DATA FOR THIS EXERCISE Start Marker

(** C30: data can be sent in parts.  Any data that is not empty and fits 32-bit
    arithmetic is cut into non-empty parts of at most the part size, whose
    concatenation is the data.  Adding these parts in any order to an empty set
    made from the header accepts every one of them; the set is then complete,
    and reading it, with buffers of any sizes, ends and gives the data. *)
Theorem part_set_roundtrip `{CryptoLib} {laws : Sha256Length} data partSize space fuel :
  0 < partSize -> data <> [] -> lenZ data + partSize < 4294967296 -> (forall i, 0 < space i)%nat ->
  (3 * length data < fuel)%nat ->
  exists ps parts, NewPartSetFromData (E:=unit) data partSize = Ok ps /\ IsComplete ps = true /\
    ps_parts ps = Some <$> parts /\ concat (pt_Bytes <$> parts) = data /\
    Forall (fun p => 0 < lenZ (pt_Bytes p) <= partSize) parts /\
    forall order, Permutation order parts ->
      exists ps' psr, add_all order (Some (NewPartSetFromHeader (PartSet_Header (Some ps)))) = Some ps' /\
        IsComplete ps' = true /\ GetReader (E:=unit) ps' = Ok psr /\ ReadAll (E:=unit) fuel space 0 psr = Some (Ok data).
Proof.
  intros Hps Hne Hlen Hsp Hfuel. pose proof (total_bounds data partSize _ Hps Hlen eq_refl) as (T0 & T1 & T2).
  destruct (NewPartSetFromData_spec (E:=unit) data partSize Hps Hne Hlen) as (chunks & parts & bits & Hd & ->).
  destruct Hd as [Hlc Hcat Hcne Hsz Hbytes Hparts]. rewrite <- Hlc in T0, T1, T2. set (total := lenZ chunks) in *.
  assert (Hlp : length parts = length chunks) by (rewrite <- Hbytes; by rewrite length_fmap).
  eexists _, parts. split; [done|]. cbn [ps_parts ps_total ps_count PartSet_Header ps_hash].
  split; [unfold IsComplete; cbn; apply Z.eqb_refl|]. split; [done|]. split; [by rewrite Hbytes|].
  split. { rewrite <- Hbytes in Hsz. by apply Forall_fmap in Hsz. }
  intros order Hperm.
  set (ps0 := NewPartSetFromHeader (mkPartSetHeader total (HashFromByteSlices chunks))).
  assert (Hinv0 : ps_inv total (HashFromByteSlices chunks) ps0) by (by apply new_header_inv; [..|nia]).
  assert (Hind : forall p, p ∈ order -> exists i : nat, parts !! i = Some p /\ pt_Index p = Z.of_nat i).
  { intros p Hp. rewrite Hperm in Hp. apply list_elem_of_lookup in Hp as [i Hi]. exists i. split; [done|]. by apply Hparts. }
  destruct (add_all_spec total (HashFromByteSlices chunks) order ps0 Hinv0) as (ps' & Hadd & Hinv' & Hin & _).
  - rewrite Hperm. apply NoDup_alt. intros i j x Hi Hj.
    apply list_lookup_fmap_Some in Hi as (p & -> & Hi), Hj as (q & Hq & Hj).
    destruct (Hparts i p Hi) as [E1 _], (Hparts j q Hj) as [E2 _]. lia.
  - intros p Hp. destruct (Hind p Hp) as (i & Hi & Hidx). destruct (Hparts i p Hi) as (_ & aunts & Hpr & Hc & _).
    pose proof (lookup_lt_Some _ _ _ Hi) as Hlt. assert (Hr : 0 <= pt_Index p < total) by (unfold lenZ in *; lia). split_and!; [lia..| |].
    + unfold Proof_Verify, ComputeRootHash, computeHashFromAunts. rewrite Hpr. cbn [pr_Total pr_Index pr_LeafHash pr_Aunts].
      destruct (Z.ltb_spec total 0); [lia|]. destruct (Z.ltb_spec (Z.of_nat i) 0); [lia|].
      rewrite Hc. cbn [default]. rewrite !bytes_eqb_refl. done.
    + unfold ps0. cbn [ps_parts NewPartSetFromHeader Total]. rewrite lookup_replicate_2 by lia. done.
  - assert (Hfull : ps_parts ps' = Some <$> parts).
    { apply list_eq_same_length with (n := length parts).
      - by rewrite length_fmap.
      - pose proof (pi_len _ _ _ Hinv'). unfold lenZ in *. lia.
      - intros i x y _ Hx Hy. apply list_lookup_fmap_Some in Hy as (p & -> & Hp). destruct (Hparts i p Hp) as [Hi _].
        specialize (Hin p ltac:(rewrite Hperm; by eapply list_elem_of_lookup_2)). rewrite Hi, Nat2Z.id, Hx in Hin. congruence. }
    assert (Hcomp : IsComplete ps' = true) by (apply (IsComplete_spec _ _ ps' Hinv'); by exists parts).
    assert (Hpl : (length parts <= length data)%nat).
    { rewrite Hlp, <- Hcat. clear -Hsz. induction Hsz as [|c l Hc _ IH]; [done|]. cbn [concat length]. rewrite length_app. unfold lenZ in Hc. lia. }
    destruct (read_parts (E:=unit) parts space fuel) as (psr & Hpsr & Hread).
    { intros ->. cbn in Hbytes. by subst chunks. }
    { done. }
    { rewrite Hbytes, Hcat. lia. }
    exists ps', psr. split_and!; [done|done|unfold GetReader; by rewrite Hcomp, Hfull|]. by rewrite Hread, Hbytes, Hcat.
Qed.

(** A part under another index. *)
Definition moved (index : Z) (p : Part) : Part := mkPart index (pt_Bytes p) (pt_Proof p).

DATA FOR THIS EXERCISE End Marker

HOW TO COMPLETE THIS TASK — Find the word "space" in the entries above, then copy each line that holds it.

RESPONSE FOR THIS EXERCISE —
Theorem part_set_roundtrip `{CryptoLib} {laws : Sha256Length} data partSize space fuel :
  0 < partSize -> data <> [] -> lenZ data + partSize < 4294967296 -> (forall i, 0 < space i)%nat ->
        IsComplete ps' = true /\ GetReader (E:=unit) ps' = Ok psr /\ ReadAll (E:=unit) fuel space 0 psr = Some (Ok data).
    destruct (read_parts (E:=unit) parts space fuel) as (psr & Hpsr & Hread).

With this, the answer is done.